Au coucher du soleil, mes deux petites premières, ma reine Tatéa et moi, nous fîmes au coin d'un bois le plus délirant souper de famille, avec des racines de fougère, des kopanas (pommes de terre), un beau poisson, un guana (grand lézard) et trois canards sauvages, cuits les uns et les autres au four, entre des pierres rougies, selon la méthode des naturels, et arrosés de quelques verres d'eau-de-vie qui me restaient.
On m'eût proposé, ce soir-là, de me transporter en Chine, dans le palais de porcelaine de l'Empereur, et de me donner la céleste princesse, sa fille, pour épouse, avec cent mandarins décorés du bouton de cristal pour me servir, que j'aurais refusé.
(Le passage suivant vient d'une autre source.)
(* ===== verification/SchedProps.v ===== *)
(** * What the scheduler and the shared helpers promise *)
From S2P Require Export Fairness SystemProps TrapProps.

Section sched.
Context {m : Machine} {mok : MachineOk m}.
Implicit Types (s : kstate) (v : view).

(** C27: the scheduler, called without a current process, removes the first ready process, gives it a
    time slice, records the time and loads its state; with an empty ready queue it halts when no
    process is left, waits with the interrupts enabled and the processor timer out of the way when
    some process is soft-blocked, and panics otherwise (deadlock). *)
Theorem scheduler_spec s v :
  nucleus_inv s v -> currentProcess s = NULL ->
  stops scheduler s (fun e s' => exists v', nucleus_inv s' v' /\ dispatched v e v' s' /\ same_data s s').
Proof. apply scheduler_ok. Qed.

(** MoveStateHelper copies the whole processor state, word for word, and nothing else, into a
    pcb or a support structure or another saved state. *)
Theorem moveStateHelper_copies a d x s :
  states s !! a = Some x -> separate a d -> is_Some (state_get d s) ->
  exists s', moveStateHelper (SR_mem a) d s = Ret tt s' /\ state_get d s' = Some x /\
    s' = state_alter d (fun _ => x) s.
Proof.
  intros Ha Hs [y Hd]. eexists. rewrite (moveStateHelper_ok a d x s) by eauto. split; [done|].
  split; [|done]. by rewrite state_get_alter, Hd.
Qed.

(** Charging a process adds the elapsed time exactly, as long as the clock readings are signed
    32-bit values in order and the sum fits a [cpu_t]; in general it adds modulo 2^32. *)
Theorem charge_is_exact s p t start finish :
  fld p_time (pcbs s) p = Some t ->
  exists s', updateProcessTimeHelper p start finish s = Ret tt s' /\
    (exists t', fld p_time (pcbs s') p = Some t' /\ in_i32 t' /\ u32 t' = u32 (t + (finish - start)) /\
       (0 <= start <= finish -> finish < 2 ^ 31 -> 0 <= t -> t + (finish - start) < 2 ^ 31 ->
        t' = t + (finish - start))) /\
    (forall q, q <> p -> pcbs s' !! q = pcbs s !! q).
Proof.
  intros Ht. assert (is_Some (pcbs s !! p)) as Hp by (by eapply fld_is_Some).
  unfold updateProcessTimeHelper. rewrite upd_pcb_ok by done. eexists. split; [done|]. split.
  - exists (i32 (t + i32 (finish - start))). split_and!.
    + apply fmap_Some in Ht as (r & Hr & ->). unfold fld. cbn. by rewrite lookup_alter_eq, Hr.
    + apply i32_range.
    + rewrite u32_i32. unfold u32. rewrite <- Z.add_mod_idemp_r by lia. fold (u32 (i32 (finish - start))).
      rewrite u32_i32. unfold u32. by rewrite Z.add_mod_idemp_r by lia.
    + intros. rewrite (i32_small (finish - start)) by (unfold in_i32; lia). apply i32_small. unfold in_i32; lia.
  - intros q Hq. cbn. by rewrite lookup_alter_ne.
Qed.

End sched.

(** ** Round robin *)
Section round_robin.
Context {m : Machine} {mok : MachineOk m}.
Implicit Types (s : kstate) (v : view).

(** Some code runs, then its time slice ends and the nucleus serves the interrupt. *)
Definition plt_step s s' : Prop :=
  exists s1 e, outside s s1 /\ exec_code (bios_cause s1) = 0 /\ line1 s1 = true /\ exceptionHandler s1 = Stop e s'.

Lemma plt_stops s v :
  nucleus_inv s v -> currentProcess s <> NULL -> exec_code (bios_cause s) = 0 -> line1 s = true ->
  stops exceptionHandler s (fun e s' => exists v',
    nucleus_inv s' v' /\ dispatched (with_ready (v_ready v ++ [currentProcess s]) v) e v' s').
Proof.
  intros N Hc He H1. eapply exceptionHandler_select; [done|]. rewrite He.
  apply exception_switch_select; [lia| |lia..]. intros _.
  destruct (interruptTrapHandler_select s v N) as [N1 Hsel]. apply Hsel. rewrite H1.
  eapply stops_mono; [|by apply (PLTInterruptHandler_ok _ v)]. intros e s' (v' & N' & Hd & _). by exists v'.
Qed.

Lemma plt_step_ok s s' v :
  nucleus_inv s v -> currentProcess s <> NULL -> plt_step s s' ->
  exists v', nucleus_inv s' v' /\ currentProcess s' <> NULL /\
    currentProcess s' :: v_ready v' = v_ready v ++ [currentProcess s].
Proof.
  intros N Hc (s1 & e & Ho & He & H1 & Hr).
  assert (currentProcess s1 = currentProcess s) as Ec by apply (outside_globals _ _ Ho).
  rewrite <- Ec in Hc |- *. destruct (wp_elim_stops _ _ _ (plt_stops s1 v (outside_inv _ _ _ Ho N) Hc He H1))
    as (e' & s2 & Hr' & v' & N' & Hd). rewrite Hr in Hr'. injection Hr' as <- <-. exists v'. split; [done|].
  assert (currentProcess s' <> NULL /\ currentProcess s' :: v_ready v' = v_ready v ++ [currentProcess s1]) as []; [|done].
  pose proof (inv_live_NULL _ _ _ (nucleus_kernel _ _ (outside_inv _ _ _ Ho N))) as Hnull.
  unfold dispatched, live in *. rewrite running_some, !not_elem_of_app, list_elem_of_singleton in Hnull by done. cbn in Hd.
  destruct (v_ready v) as [|x l] eqn:El; cbn in Hd.
  - destruct Hd as (_ & -> & -> & _). cbn. split; [|done]. tauto.
  - destruct Hd as (_ & -> & -> & _). cbn. split; [|done]. rewrite not_elem_of_cons in Hnull. intuition.
Qed.

(** C23: round robin: when only time slices end, the process at position k of the ready queue runs after
    exactly k + 1 slices, whatever the processes do meanwhile: no ready process starves. *)
Theorem round_robin k s s' v p :
  nucleus_inv s v -> currentProcess s <> NULL -> v_ready v !! k = Some p ->
  nsteps plt_step (S k) s s' -> currentProcess s' = p.
Proof.
  revert s v. induction k as [|k IH]; intros s v N Hc Hp Hs; inversion Hs as [|? ? s1 ? H1 H2]; subst.
  - inversion H2; subst. destruct (plt_step_ok _ _ _ N Hc H1) as (v' & _ & _ & E).
    destruct (v_ready v) as [|x l]; [done|]. cbn in E, Hp. congruence.
  - destruct (plt_step_ok _ _ _ N Hc H1) as (v' & N' & Hc' & E). eapply (IH s1 v'); [done..| |done].
    destruct (v_ready v) as [|x l]; [done|]. cbn in E, Hp. injection E as _ ->.
    rewrite lookup_app_l; [done|]. by eapply lookup_lt_Some.
Qed.

(** C9: no starvation: while a process stands in the ready queue, or in the queue of a semaphore,
    through any run of exceptions, nobody gets ahead of it, and the line moves at most as many times as
    there were processes ahead at the start ([n] counts the changes of the running process, or the signals
    of the semaphore: a V that finds somebody waiting, or the interrupt).  While it is ready
    the processor is never idle, and every time slice that ends is such a change: it runs
    (or is killed) before more slices end than there were processes ahead. *)
Theorem no_starvation w p e s rs n e' s' l1 l2 :
  reachable e s -> line_of w s = l1 ++ p :: l2 -> stands w p e s rs n e' s' ->
  (exists l1' l2', line_of w s' = l1' ++ p :: l2' /\ l1' `sublist_of` l1 /\ (length l1' + n <= length l1)%nat) /\
  (w = LReady -> leave_of e' = LRun /\ (slices rs <= n)%nat).
Proof.
  intros Hr Hl Hs. split; [exact (stands_forward _ _ _ _ _ _ _ _ Hr Hs l1 l2 Hl)|]. intros ->.
  assert (p ∈ ready_of s) as Hp by (cbn in Hl; rewrite Hl, elem_of_app; right; left). split.
  - eapply ready_runs; [by eapply stretch_reachable|exact (stands_in LReady _ _ _ _ _ _ _ Hp Hs)].
  - by eapply stands_slices.
Qed.
End round_robin.

(** ** The concrete machine *)
Definition demo_idle : kstate :=
  match blockCurrentProcessHelper demo_sem demo_three with Ret _ s => s | _ => demo_image end.

Lemma demo_idle_inv : exists v, nucleus_inv demo_idle v /\ currentProcess demo_idle = NULL.
Proof.
  destruct demo_three_inv as [v N].
  destruct (block_current_ok demo_three v demo_sem N demo_three_running demo_sem_key) as (s' & L' & fs' & E & N' & Hc & _);
    [vm_compute; eauto|]. unfold demo_idle. rewrite E. eauto.
Qed.

Lemma scheduler_spec_witness : exists v,
  stops scheduler demo_idle (fun e s' => exists v', nucleus_inv s' v' /\ dispatched v e v' s' /\ same_data demo_idle s').
Proof. destruct demo_idle_inv as (v & N & Hc). exists v. exact (scheduler_spec demo_idle v N Hc). Defined.

Lemma moveStateHelper_copies_witness : exists s',
  moveStateHelper (SR_mem BIOSDATAPAGE) (SR_pcb proc2) demo_three = Ret tt s' /\
  state_get (SR_pcb proc2) s' = Some (bios_state demo_three) /\
  s' = state_alter (SR_pcb proc2) (fun _ => bios_state demo_three) demo_three.
Proof. apply moveStateHelper_copies; [vm_compute; reflexivity|exact I|vm_compute; eauto]. Defined.

Lemma charge_is_exact_witness : exists s', updateProcessTimeHelper proc1 500 1500 demo_three = Ret tt s' /\
  (exists t', fld p_time (pcbs s') proc1 = Some t' /\ in_i32 t' /\ u32 t' = u32 (demo_time + (1500 - 500)) /\
     (0 <= 500 <= 1500 -> 1500 < 2 ^ 31 -> 0 <= demo_time -> demo_time + (1500 - 500) < 2 ^ 31 ->
      t' = demo_time + (1500 - 500))) /\
  (forall q, q <> proc1 -> pcbs s' !! q = pcbs demo_three !! q).
Proof. apply charge_is_exact. vm_compute. reflexivity. Defined.


(** Two slices: the processes 2 and 3 were ready, the third runs. *)
Lemma slice_step s : is_stop (exceptionHandler (demo_slice s)) = true -> line1 (demo_slice s) = true ->
  exec_code (bios_cause (demo_slice s)) = 0 -> plt_step s (final (exceptionHandler (demo_slice s))).
Proof.
  intros [e E]%is_stop_final H1 H0. exists (demo_slice s), e. split_and!; [apply raise_outside|done..].
Qed.

Lemma round_robin_witness : currentProcess demo_tick2 = proc3.
Proof.
  destruct demo_three_inv as [v N]. apply (round_robin 1 demo_three demo_tick2 v proc3 N demo_three_running).
  - rewrite (proj1 (proj2 (readback _ _ _ (nucleus_kernel _ _ N)))). vm_compute. reflexivity.
  - apply (nsteps_l _ _ _ demo_tick); [apply slice_step; vm_compute; reflexivity|].
    apply (nsteps_l _ _ _ demo_tick2); [apply slice_step; vm_compute; reflexivity|]. constructor.
Defined.

(** The second and the third process are ready; when a slice ends the third one is the first. *)
Lemma no_starvation_witness : exists l2, ready_of demo_tick = proc3 :: l2.
Proof.
  destruct demo_three_reachable as [st Hr].
  destruct (is_stop_final (exceptionHandler (demo_slice demo_three))) as [e E]; [vm_compute; reflexivity|].
  destruct (no_starvation LReady proc3 (Ldst st) demo_three ([] ++ [exception_request (demo_slice demo_three)])
    (0 + if moves LReady (demo_slice demo_three) demo_tick then 1 else 0) e demo_tick [proc2] [] Hr) as [(l1 & l2 & El & _ & Hn) _].
  - vm_compute. reflexivity.
  - apply (stands_next _ _ _ _ _ _ (Ldst st) demo_three); [apply stretch_here|discriminate|discriminate|apply raise_outside|demo_trap|exact E|].
    apply list_elem_of_In. vm_compute. tauto.
  - assert (moves LReady (demo_slice demo_three) demo_tick = true) as Hm by (vm_compute; reflexivity).
    exists l2. rewrite Hm in Hn. destruct l1 as [|x l1]; [exact El|]. cbn in Hn. lia.
Defined.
Le lendemain de ces noces intimes, le chirurgien revint de son exploration botanique. Il était couvert de végétaux plus ou moins secs; il avait l'air d'une meule de foin ambulante. Son chef et le mien, Koro et Emaï, nos deux cornacs, convinrent de célébrer cette réunion et mon mariage par un festin officiel splendide. Ils avaient justement surpris en flagrant délit de vol dans leur Pâ (village) une jeune esclave, et l'on convint de la punir de mort pour cette solennité. Ce qui fut fait, bien que je protestasse que nous avions déjà un très-beau dîner et que je n'en mangerais pas.
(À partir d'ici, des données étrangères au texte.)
(* ===== verification/ProcessorSpec.v ===== *)
(** * Whatever user code does, the machine runs the nucleus

    Between two exceptions the steps of the processor only do what [outside] allows, and every
    exception they raise is admissible or stops the machine: the states of the machine are states
    of the running system. *)
From S2P Require Export Processor.

(** Code is being executed, or waited for. *)
Definition active (c : mode) : Prop :=
  match c with Running _ | Trapped _ _ | Idle => True | _ => False end.

Section processor.
Context {m : Machine} {mok : MachineOk m} {hw : Hardware} (code_at : Z -> option (user unit)).
Implicit Types (M : machine) (s : kstate) (t : user unit).

(** The nucleus has given up the processor, and the code since then kept out of its variables. *)
Definition underway M : Prop :=
  exists rs e s, runs rs e s /\ e <> Halt /\ e <> Panic /\ outside s (ms_k M).

(** Unless the code did something that is not modelled, the machine is in a run of the nucleus; it
    halts when the nucleus does. *)
Definition on_nucleus M : Prop :=
  match ms_mode M with
  | Crashed => True
  | Halted => exists rs s, runs rs Halt s /\ outside s (ms_k M)
  | Panicked => exists rs e s, runs rs e s /\ outside s (ms_k M)
  | _ => underway M
  end.

(** * Lemmas *)
Lemma outside_refl s : outside s s.
Proof. by split. Qed.

Lemma outside_trans s1 s2 s3 : outside s1 s2 -> outside s2 s3 -> outside s1 s3.
Proof.
  intros [[] (? & ? & ?) (? & ? & ? & ? & ? & ?) ? Hd ? ?] [[] (? & ? & ?) (? & ? & ? & ? & ? & ?) ? Hd' ? ?].
  split; [split; congruence|split_and!; congruence|split_and!; congruence|eauto| |eauto|eauto].
  intros i Hi. by rewrite Hd', Hd.
Qed.

(** What user code and the devices do to the memory *)
Lemma outside_bus b s : outside s (set_bus b s).
Proof. by split. Qed.

Lemma outside_time n s : outside s (set_tod_reads n s).
Proof. by split. Qed.

Lemma outside_tick s : outside s (tick s).
Proof. by split. Qed.

Lemma outside_term f b s : outside s (upd_term0 f b s).
Proof. apply outside_bus. Qed.

Lemma outside_acknowledged s : outside s (acknowledged s).
Proof. unfold acknowledged. destruct (_ =? _); [apply outside_term|apply outside_refl]. Qed.

Lemma insert_is_Some {A} (h : gmap Z A) a b x : is_Some (h !! b) -> is_Some (<[a := x]> h !! b).
Proof. intros H. by apply lookup_insert_is_Some'; right. Qed.

Lemma outside_states a st s : outside s (set_states (<[a := st]> (states s)) s).
Proof. split; try done. apply insert_is_Some. Qed.

Lemma outside_supports a u s : outside s (set_supports (<[a := u]> (supports s)) s).
Proof. split; try done. intros b. apply insert_is_Some. Qed.

Lemma outside_word a v s : is_device_sem a = false -> outside s (set_ints (<[a := v]> (ints s)) s).
Proof.
  intros Ha. split; try done; [intros b; apply insert_is_Some|].
  intros i Hi. cbn. rewrite lookup_insert_ne; [done|]. intros ->. by rewrite device_sem_addr in Ha.
Qed.

Create HintDb outside.
#[local] Hint Resolve outside_refl outside_bus outside_time outside_tick outside_term outside_acknowledged
  outside_states outside_supports outside_word : outside.

Lemma underway_outside M k : underway M -> outside (ms_k M) k -> underway (set_ms_k k M).
Proof.
  intros (rs & e & s & ? & ? & ? & ?) ?. exists rs, e, s. split_and!; try done. cbn. by eapply outside_trans.
Qed.

(** Only the memory counts. *)
Lemma underway_same M M' : underway M -> ms_k M' = ms_k M -> underway M'.
Proof. intros (rs & e & s & ? & ? & ? & ?) E. exists rs, e, s. by rewrite E. Qed.

Lemma active_on M : underway M -> active (ms_mode M) \/ ms_mode M = Crashed -> on_nucleus M.
Proof. unfold on_nucleus. intros H [Hm|E]; [by destruct (ms_mode M)|by rewrite E]. Qed.

Lemma on_set_mode M c : underway M -> active c \/ c = Crashed -> on_nucleus (set_ms_mode c M).
Proof. intros H Hc. apply active_on; [by eapply underway_same|done]. Qed.

Lemma on_running M t : underway M -> on_nucleus (set_ms_mode (Running t) M).
Proof. intros H. by apply on_set_mode; [|left]. Qed.

Lemma on_crashed M : on_nucleus (set_ms_mode Crashed M).
Proof. exact Logic.I. Qed.

Lemma goto_on pc v0 M : underway M -> on_nucleus (goto code_at pc v0 M).
Proof.
  intros H. unfold goto. repeat case_match; (apply on_set_mode; [done|]); (by left) || (by right).
Qed.

Lemma load_on st M : underway M -> on_nucleus (load_processor code_at st M).
Proof. intros H. apply goto_on. by eapply underway_same. Qed.

Lemma resume_on rs e s M :
  runs rs e s -> outside s (ms_k M) -> on_nucleus (resume code_at e M).
Proof.
  intros Hr Ho. assert (e <> Halt -> e <> Panic -> underway M) as Hb by (intros; by exists rs, e, s).
  destruct e; cbn [resume]; [apply load_on; by apply Hb|apply load_on; by apply Hb|by exists rs, s|by exists rs, Panic, s|].
  by apply on_set_mode; [apply Hb|left].
Qed.

Lemma serve_on M : underway M -> on_nucleus (serve code_at M).
Proof.
  intros (rs & e & s & Hr & ? & ? & Ho). unfold serve. destruct (admissible_b (ms_k M)) eqn:Ha; [|done].
  destruct (exceptionHandler (ms_k M)) as [|e' s'|] eqn:E; [done| |done].
  eapply resume_on; [|apply outside_acknowledged].
  eapply runs_exception; [exact Hr|done|done|exact Ho|by apply admissible_decide|exact E].
Qed.

Lemma raise_on cause pc st M : underway M -> on_nucleus (raise code_at cause pc st M).
Proof. intros H. apply serve_on, underway_outside; [done|]. apply outside_states. Qed.

Lemma interrupt_on line c M : underway M -> on_nucleus (interrupt code_at line c M).
Proof. intros H. apply raise_on. by eapply underway_same. Qed.

Lemma term_interrupt_on c M : underway M -> on_nucleus (term_interrupt code_at c M).
Proof.
  intros H. apply interrupt_on. eapply underway_same; [|reflexivity].
  apply (underway_outside M); [done|apply outside_term].
Qed.

Lemma clock_interrupt_on c M : underway M -> on_nucleus (clock_interrupt code_at c M).
Proof. intros H. apply interrupt_on, underway_outside; [done|apply outside_time]. Qed.

Lemma fault_on code t M : underway M -> on_nucleus (fault code_at code t M).
Proof. intros H. apply raise_on. by eapply underway_same. Qed.

Lemma kernel_only_on M M' : on_nucleus M' -> on_nucleus (kernel_only M M').
Proof. unfold kernel_only. by destruct (in_user_mode M). Qed.

Lemma refill_on w t M : underway M -> on_nucleus (refill code_at w t M).
Proof.
  intros H. apply goto_on. eapply underway_same; [|reflexivity].
  apply (underway_outside M); [done|apply outside_states].
Qed.

Lemma write_on a v t M : underway M -> on_nucleus (write_word a v t M).
Proof.
  intros H. unfold write_word. destruct (a =? term0_register 3).
  - destruct (ms_busy M); [done|]. apply on_running. eapply underway_same; [|reflexivity].
    apply (underway_outside M); [done|apply outside_term].
  - destruct (is_device_sem a) eqn:Ha; [done|]. destruct (a =? timescale_register); [done|]. cbn [orb].
    apply on_running, underway_outside; [done|by apply outside_word].
Qed.

Lemma execute_on {A} (e : userE A) t M k : underway M -> on_nucleus (execute code_at e t M k).
Proof.
  intros H. destruct e; cbn [execute].
  - apply raise_on. by eapply underway_same.
  - case_match; [by apply on_running|by apply fault_on|by apply refill_on].
  - case_match; [by apply write_on|by apply fault_on|by apply refill_on].
  - case_match; [by apply on_running|done].
  - case_match; [|done]. apply on_running, underway_outside; auto with outside.
  - case_match; [by apply on_running|done].
  - case_match; [|done]. apply on_running, underway_outside; auto with outside.
  - apply on_running, underway_outside; auto with outside.
  - by apply on_running.
  - by apply kernel_only_on, load_on.
  - apply kernel_only_on, on_running. by eapply underway_same.
  - apply kernel_only_on, on_running. by eapply underway_same.
  - apply kernel_only_on, on_running. by eapply underway_same.
  - apply on_running, underway_outside; auto with outside.
  - destruct H as (rs & e & s & ? & _ & _ & ?). by exists rs, e, s.
Qed.

Lemma step_on M : on_nucleus M -> on_nucleus (step code_at M).
Proof.
  intros H. unfold step. cbv zeta.
  assert (active (ms_mode M) -> underway (ms_tick M)) as Hb.
  { intros Ha. assert (underway M) as Hm by (unfold on_nucleus in H; by destruct (ms_mode M)). by eapply underway_same. }
  destruct (ms_mode (ms_tick M)) as [t|code pc| | | |] eqn:E; cbn in E; rewrite E in Hb; [..|done|done|done];
    specialize (Hb Logic.I).
  - case_match; [by apply interrupt_on|]. case_match; [by apply term_interrupt_on|].
    unfold run_step. case_match; [done|by apply on_running|by apply execute_on].
  - by apply raise_on.
  - repeat case_match; [by apply term_interrupt_on|done|by apply clock_interrupt_on|done].
Qed.

Lemma run_on n M : on_nucleus M -> on_nucleus (run code_at n M).
Proof. revert M. induction n as [|n IH]; intros M H; [done|]. apply IH, step_on, H. Qed.

Lemma power_on_on s : bootable s -> on_nucleus (power_on code_at s).
Proof.
  intros Hb. unfold power_on. destruct (main s) as [|e s'|] eqn:E; [done| |done].
  eapply resume_on; [by eapply runs_boot|apply outside_refl].
Qed.

Lemma run_add n k M : run code_at (n + k) M = run code_at k (run code_at n M).
Proof. revert M. induction n as [|n IH]; intros M; [done|]. apply IH. Qed.
End processor.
Dans le fait, vous pouvez m'en croire, au risque de désobliger nos chefs qui s'étaient mis en frais pour nous traiter, au risque même d'irriter Tatéa qui trouvait absurdes mes répugnances, on eut beau m'offrir la meilleure épaule de l'esclave, servie sur une fraîche feuille de fougère et entourée de succulentes koranas, il me fut impossible d'y toucher. Notre éducation est vraiment singulière, en Europe! J'en suis honteux. Mais ce sentiment d'horreur pour l'homme, inculqué dès l'enfance, devient une seconde nature et c'est en vain qu'on chercherait à le contrecarrer.
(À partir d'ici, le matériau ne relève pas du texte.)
(* ===== verification/P2run.v ===== *)
(** * Running phase2/p2test.c

    The machine of [Demo] with the test program in its memory, and three hardware behaviours: a
    terminal slower than the next system call; the same with a processor timer that fires every
    seventh step; a terminal that is done before the next instruction. *)
From S2P Require Export Demo ProcessorSpec P2test.
From Stdlib Require Import String Ascii.

Definition p2_data : Z := 0x20040000.

#[export] Instance p2_layout : P2Layout := {|
  term_mut := p2_data; testsem := p2_data + 4; startp2 := p2_data + 8; endp2 := p2_data + 12;
  endp3 := p2_data + 16; blkp4 := p2_data + 20; synp4 := p2_data + 24; endp4 := p2_data + 28;
  endp5 := p2_data + 32; endp8 := p2_data + 36; endcreate := p2_data + 40; blkp8 := p2_data + 44;
  p1p2synch := p2_data + 48; p8inc := p2_data + 52; p4inc := p2_data + 56; p5Stack := p2_data + 60;
  creation := p2_data + 64; p5MemLocation := p2_data + 68; s_base := p2_data + 256;
  p2state := p2_data + 0x1000; p3state := p2_data + 0x1100; p4state := p2_data + 0x1200;
  p5state := p2_data + 0x1300; p6state := p2_data + 0x1400; p7state := p2_data + 0x1500;
  p8rootstate := p2_data + 0x1600; child1state := p2_data + 0x1700; child2state := p2_data + 0x1800;
  gchild1state := p2_data + 0x1900; gchild2state := p2_data + 0x1a00; gchild3state := p2_data + 0x1b00;
  gchild4state := p2_data + 0x1c00; pFiveSupport := p2_data + 0x2000;
  p2_at := 0x20011100; p3_at := 0x20011200; p4_at := 0x20011300; p5_at := 0x20011400;
  p5a_at := 0x20011500; p5b_at := 0x20011600; p5gen_at := 0x20011700; p5mm_at := 0x20011800;
  p6_at := 0x20011900; p7_at := 0x20011a00; p8root_at := 0x20011b00; child1_at := 0x20011c00;
  child2_at := 0x20011d00; p8leaf_at := 0x20011e00
|}.

Definition zero_support : support_t := MkSupport 0 (vreplicate 2 zero_state) (vreplicate 2 (MkContext 0 0 0)).

(** The initial values of the globals.  The support structure at 0 is the one p4 names when it
    creates its second incarnation: it passes 0, which is not [NULL]. *)
Definition p2_ints : gmap Z Z :=
  list_to_map ([(term_mut, 1); (blkp4, 1); (p4inc, 1)] ++
    ((fun a => (a, 0)) <$> [testsem; startp2; endp2; endp3; synp4; endp4; endp5; endp8; endcreate; blkp8;
                            p1p2synch; p8inc; p5Stack; creation; p5MemLocation]) ++
    ((fun i => (s_at i, 0)) <$> seqZ 0 (MAXSEM + 1))).
Definition p2_states : gmap Z state_t :=
  list_to_map ((fun a => (a, zero_state)) <$>
    [BIOSDATAPAGE; p2state; p3state; p4state; p5state; p6state; p7state; p8rootstate; child1state; child2state;
     gchild1state; gchild2state; gchild3state; gchild4state]).
Definition p2_image : kstate :=
  boot_state p2_ints p2_states {[ pFiveSupport := zero_support; 0 := zero_support ]} demo_bus.

Definition slow_terminal : Hardware := {|
  bus_error := BUSERROR;
  loop_time := fun n => (n / 100)%nat;
  next_tick := fun n => ((n / 100 + 1) * 100)%nat;
  latency := 3;
  slice_ends := fun _ => false
|}.
Definition preempting : Hardware := {|
  bus_error := BUSERROR;
  loop_time := fun n => (n / 100)%nat;
  next_tick := fun n => ((n / 100 + 1) * 100)%nat;
  latency := 3;
  slice_ends := fun n => (n mod 7 =? 0)%nat
|}.
Definition fast_terminal : Hardware := {|
  bus_error := BUSERROR;
  loop_time := fun n => (n / 100)%nat;
  next_tick := fun n => ((n / 100 + 1) * 100)%nat;
  latency := 0;
  slice_ends := fun _ => false
|}.

(** [steps] steps of the machine from power on. *)
Definition p2_machine (hw : Hardware) (steps : nat) : machine :=
  run p2test_code steps (power_on p2test_code p2_image).

(** What terminal 0 shows. *)
Fixpoint text (l : list Z) : string :=
  match l with
  | [] => EmptyString
  | c :: l => String (ascii_of_nat (Z.to_nat c)) (text l)
  end.
Definition transcript (M : machine) : string := text (reverse (ms_out M)).
Definition of_lines (l : list string) : string := foldr (fun s acc => String.append (ln s) acc) EmptyString l.

Definition ends_with (halted : bool) (out : string) (M : machine) : bool :=
  match ms_mode M with Halted => halted | Panicked => negb halted | _ => false end && String.eqb (transcript M) out.

Definition p8_lines : list string :=
  ["p8root starts"; "child1 starts"; "child2 starts"; "leaf process starts"; "leaf process starts";
   "leaf process starts"; "leaf process starts"]%string.

Definition p2_lines : list string :=
  ["p1 v(testsem)"; "p2 was started"; "p2 starts"; "p2 v's successfully"; "p2 is OK"; "p3 is started";
    "p3 - WAITCLOCK OK"; "p3 - CPU time correctly maintained"; "first incarnation of p4 starts"; "p5 starts";
    "p6 starts"; "p7 starts"; "1"; "Bus Error: Access non-existent memory"; "2"; "memory management trap"; "3";
    "Correct Support Structure Address"; "second incarnation of p4 starts";
    "Address Error: non-kuseg access w/KU=1"; "1"; "High level SYS call from kernel mode process"; "2";
    "p4 is OK"; "p1 knows p5 ended"]%string ++
  p8_lines ++ p8_lines ++ p8_lines ++ p8_lines ++ ["p1 finishes OK -- TTFN"]%string.

(** * Lemmas *)
Lemma p2_image_bootable : bootable p2_image.
Proof. apply boot_state_bootable. vm_compute. eauto. Qed.

Lemma ends_halted out M : ends_with true out M = true -> ms_mode M = Halted /\ transcript M = out.
Proof. unfold ends_with. intros [H E%String.eqb_eq]%andb_true_iff. by destruct (ms_mode M). Qed.

Lemma ends_panicked out M : ends_with false out M = true -> ms_mode M = Panicked /\ transcript M = out.
Proof. unfold ends_with. intros [H E%String.eqb_eq]%andb_true_iff. by destruct (ms_mode M). Qed.

Definition crashed (M : machine) : bool := match ms_mode M with Crashed => true | _ => false end.
Lemma not_crashed M : crashed M = false -> ms_mode M <> Crashed.
Proof. unfold crashed. intros H E. by rewrite E in H. Qed.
Le chirurgien essaya par bravade de goûter à l'épaule que j'avais refusée; presqu'aussitôt des nausées violentes le punirent de sa tentative, à la grande colère de Kaé, le cuisinier de Koro, qui se trouvait ainsi blessé dans son amour-propre. Mais mes deux petites premières, ma chère Tatéa, Koro et mon beau-père, l'eurent bientôt calmé, en rendant à sa science culinaire un éclatant hommage.
Après le dîner, le chirurgien, possesseur d'une assez respectable bouteille d'eau-de-vie, la présenta d'abord à Emaï qui, après avoir bu, lui dit d'un air grave:
«Ko tinga na, hia ou owe.»
(Puisses-tu te bien porter, être content.)
Tant est naturel l'usage des toasts qu'on reproche parfois à l'Angleterre.—Koro l'imita, et, s'adressant à moi, répéta le souhait bienveillant d'Emaï. Méré et Moïanga me regardaient d'un air tendre. Alors, pendant que les chefs fumaient quelques pincées de tabac du petit baril, dont la nouvelle mariée les avait gratifiés généreusement, Tatéa se serra contre moi, appuya nonchalamment sa tête contre la mienne et me chanta à l'oreille, comme une confidence, trois couplets dont voici le refrain que je n'oublierai jamais:
E takowe e o mo tokou mei rangui
Ka tai Ki reira, akou rangui auraki.
(Quand tu seras arrivé au port où tu veux aller, mes affections y seront avec toi).